(HOST) This winter, the entrepreneurial spirit of Vermont has been very much on the mind of writer Annie Guyon, who offers her account of what it has taken to acquire yet another hat.
(GUYON) Ever since moving here eight years ago, I’ve joked about the unwritten law in Vermont that you have to wear at least two professional hats. As of this month, I wear four: marketing consultant, freelance journalist, occasional tap dance teacher and now, B-n-B owner as well. Actually, it’s a guest suite at the back of my house but I had to get a formal B-n-B license, the first of what I discovered was a long list of official papers.
I’d thought renting a room out to visitors would simply be a case of getting a local zoning permit, slapping up some fresh paint, cannibalizing my livingroom for various decorative tchotchkes and bringing down the old TV that’s been sitting in the attic.
What I’d envisioned as simply making smart use of a part of my house that’s only occupied when friends and family visit, has become the most protracted, complex undertaking of my entire life.
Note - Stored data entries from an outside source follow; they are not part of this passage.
(** The row the partial pattern is meant to give: a reference code and a
    location, no panel, no designation, the default applicability. *)
Definition partial_row (code loc default_fsn : str) : cb_row :=
  {| panel := []; designation := []; fin := code; location := loc;
     fsn := default_fsn |}.

(** The part of an id before its page suffix. *)
Definition id_base_of (first : str) : str :=
  firstn 60 (strip_chars (str_of "-")
               (re_sub NOFLAGS Pat.not_alnum (str_of "-") (lower first))).

(** An id made of a base of at most 60 characters and a page suffix. *)
Definition wf_id (r : record) : Prop :=
  exists base page,
    id r = base ++ str_of "-p" ++ dec page /\ length base <= 60.

(** The blocks on which [parse_block] raises. *)
Definition raises (block : Block.t) : bool :=
  match parse_block block with
  | Raise _ => true
  | Ret _ => false
  end.

(** A header with its leading keyword stripped, in the words of the
    specification: the keyword is the one the segmenter recognises in any
    letter case at the start of the header. *)
Definition leading_keyword_stripped (header : str) : str :=
  strip (if starts_with (str_of "SUBTASK") (upper header)
         then skipn 7 header else header).
Lemma live_delete h m (key : reg_key) c :
  m !! key = Some c →
  live h m
  = ((if decide (call_handle c = h) then 1 else 0) + live h (delete key m))%nat.
Proof.
  intros Hk. rewrite <- (insert_delete_id m key c Hk) at 1.
  apply live_insert_fresh, lookup_delete_eq.
Qed.

(** Releasing a call of func.c is one invocation of [go_destroy] on the
    call's handle. *)
Lemma destroyed_release h c :
  from_bridge c →
  destroyed h (release c) = if decide (call_handle c = h) then 1%nat else 0%nat.
Proof.
  intros [Hd _]. unfold release. rewrite Hd. unfold destroyed.
  rewrite filter_cons, filter_nil.
  repeat case_decide; simplify_eq; done.
Qed.

Lemma destroyed_release_all h (cs : list api_call) :
  Forall from_bridge cs →
  destroyed h (flat_map release cs) = holders h cs.
Proof.
  induction 1 as [| c cs Hc _ IH]; [done |]. simpl.
  by rewrite destroyed_app, destroyed_release, holders_cons, IH.
Qed.

(** A registration replaces what was filed under its key; the handle of
    what it replaces is released. *)
Lemma live_replace h m c :
  map_Forall (λ _ c', from_bridge c') m →
  (live h (<[key_of c:=c]> m)
   + destroyed h (from_option release [] (m !! key_of c)))%nat
  = ((if decide (call_handle c = h) then 1 else 0) + live h m)%nat.
Proof.
  intros Hm. destruct (m !! key_of c) as [old |] eqn:Hk; simpl.
  - rewrite <- insert_delete_eq.
    rewrite live_insert_fresh by apply lookup_delete_eq.
    rewrite (live_delete h m _ old Hk).
    rewrite destroyed_release by exact (Hm _ _ Hk). lia.
  - rewrite live_insert_fresh by done. unfold destroyed. simpl. lia.
Qed.

End Counting.

Section Lifetime.
Context `{Hdr : sqlite3_h}.
Variable validate : api_call → Z.
Implicit Types (db pApp h : ptr) (zName : string) (nArg flags : Z).
Implicit Types (st : engine_state) (o : op) (ops : list op).

Lemma occurrences_app h (hs hs' : list ptr) :
  occurrences h (hs ++ hs') = (occurrences h hs + occurrences h hs')%nat.
Proof. unfold occurrences. by rewrite filter_app, length_app. Qed.

Lemma occurrences_singleton h pApp :
  occurrences h [pApp] = if decide (pApp = h) then 1%nat else 0%nat.
Proof. unfold occurrences. rewrite filter_cons, filter_nil. by case_decide. Qed.

(** The call behind every entry point is one of func.c's, holds the
    caller's handle and is filed under the entry point's name and arity. *)
Lemma register_from_bridge k db zName nArg flags pApp :
  ∃ c, forwards (register k db zName nArg flags pApp) c ∧
       from_bridge c ∧ call_handle c = pApp ∧
       key_of c = op_key k zName nArg.
Proof.
  destruct k; (eexists; split; [apply forwards_call |]);
    (split; [split; [done | unfold service_slots; simpl] | done]);
    repeat (apply not_elem_of_cons; split; [done |]); apply not_elem_of_nil.
Qed.

Lemma step_register k db zName nArg flags pApp st :
  step validate (Register k db zName nArg flags pApp) st
  = (state_after (reference_engine validate)
       (register k db zName nArg flags pApp) st,
     if decide (status (reference_engine validate)
                  (register k db zName nArg flags pApp) st = SQLITE_OK)
     then [pApp] else []).
Proof.
  unfold step, status, state_after.
  by destruct (run _ _ st) as [[rc st1] cs].
Qed.

(** What a registration through an entry point does to the reference
    engine, case by case. *)
Lemma step_register_cases k db zName nArg flags pApp st :
  ∃ c, forwards (register k db zName nArg flags pApp) c ∧
       from_bridge c ∧ call_handle c = pApp ∧
       key_of c = op_key k zName nArg ∧
       ((status (reference_engine validate)
           (register k db zName nArg flags pApp) st ≠ SQLITE_OK ∧
         step validate (Register k db zName nArg flags pApp) st = (st, []))
        ∨
        (status (reference_engine validate)
           (register k db zName nArg flags pApp) st = SQLITE_OK ∧
         closed st = false ∧
         step validate (Register k db zName nArg flags pApp) st
         = ({| closed := false;
               registry := <[key_of c:=c]> (registry st);
               trace := trace st
                        ++ from_option release [] (registry st !! key_of c) |},
            [pApp]))).
Proof.
  destruct (register_from_bridge k db zName nArg flags pApp)
    as (c & Hc & Hb & Hh & Hk).
  exists c. do 4 (split; [done |]).
  rewrite step_register.
  destruct (Hc _ (reference_engine validate) st) as (_ & -> & ->).
  simpl. unfold engine_register.
  destruct (closed st) eqn:Hcl; simpl.
  { left. split; [apply SQLITE_MISUSE_is_error |].
    by rewrite decide_False by apply SQLITE_MISUSE_is_error. }
  destruct (decide (validate c = SQLITE_OK)) as [Hv | Hv]; simpl.
  - right. by rewrite decide_True.
  - left. by rewrite decide_False.
Qed.

Lemma destroyed_invoke h f arg :
  f ≠ go_destroy → destroyed h [Invoked f arg] = 0%nat.
Proof.
  intros Hf. unfold destroyed. rewrite filter_cons, filter_nil.
  case_decide; [simplify_eq | done].
Qed.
But hey, I’ve made friends with folks at the Waste Water Department, the Health Department, the Tax Department and now count the Fire Marshall and the entire staff at my local hardware store as trusted advisors. I’ve had a fancy cap put on my well (you know, that state-of-the-art, two-vent kind); special safety-code handrails added to the balcony stairs; a twenty-five-hundred dollar, energy-efficient propane heater installed; and I bought a spiffy new queen bed, futon couch, kitchen table, chairs, dishes, appliances, reading lamps and linens, among many other things. Oh and a new TV.
After feeling as if I’d been starring in my own year-long episode of Extreme Makeover, I was all set. Or so I thought.
Just as I was about to announce to the world that we were finally open for business, an ice storm came through and the bathroom pipes froze. Suddenly the place was once again strewn with tools, sawdust and hardware as my significant other and I ripped out cabinets in order to access the culprit arctic air surrounding outer-wall pipes. The cabinets have now been duly restored, albeit with fancy screened sections to let the ambient room heat in, and I’ve been able to laugh at my steep flatlander learning curve, thankful that at least it didn’t happen when I had guests.
So the permits are posted, the pipes are toasty, the pillows fluffed and the website launched. A year after this idea first took hold in my many-chapeaued head, it has finally become a reality and I’m excited to be an innkeeper now too.
Oh but wait – I forgot to get a boot scraper!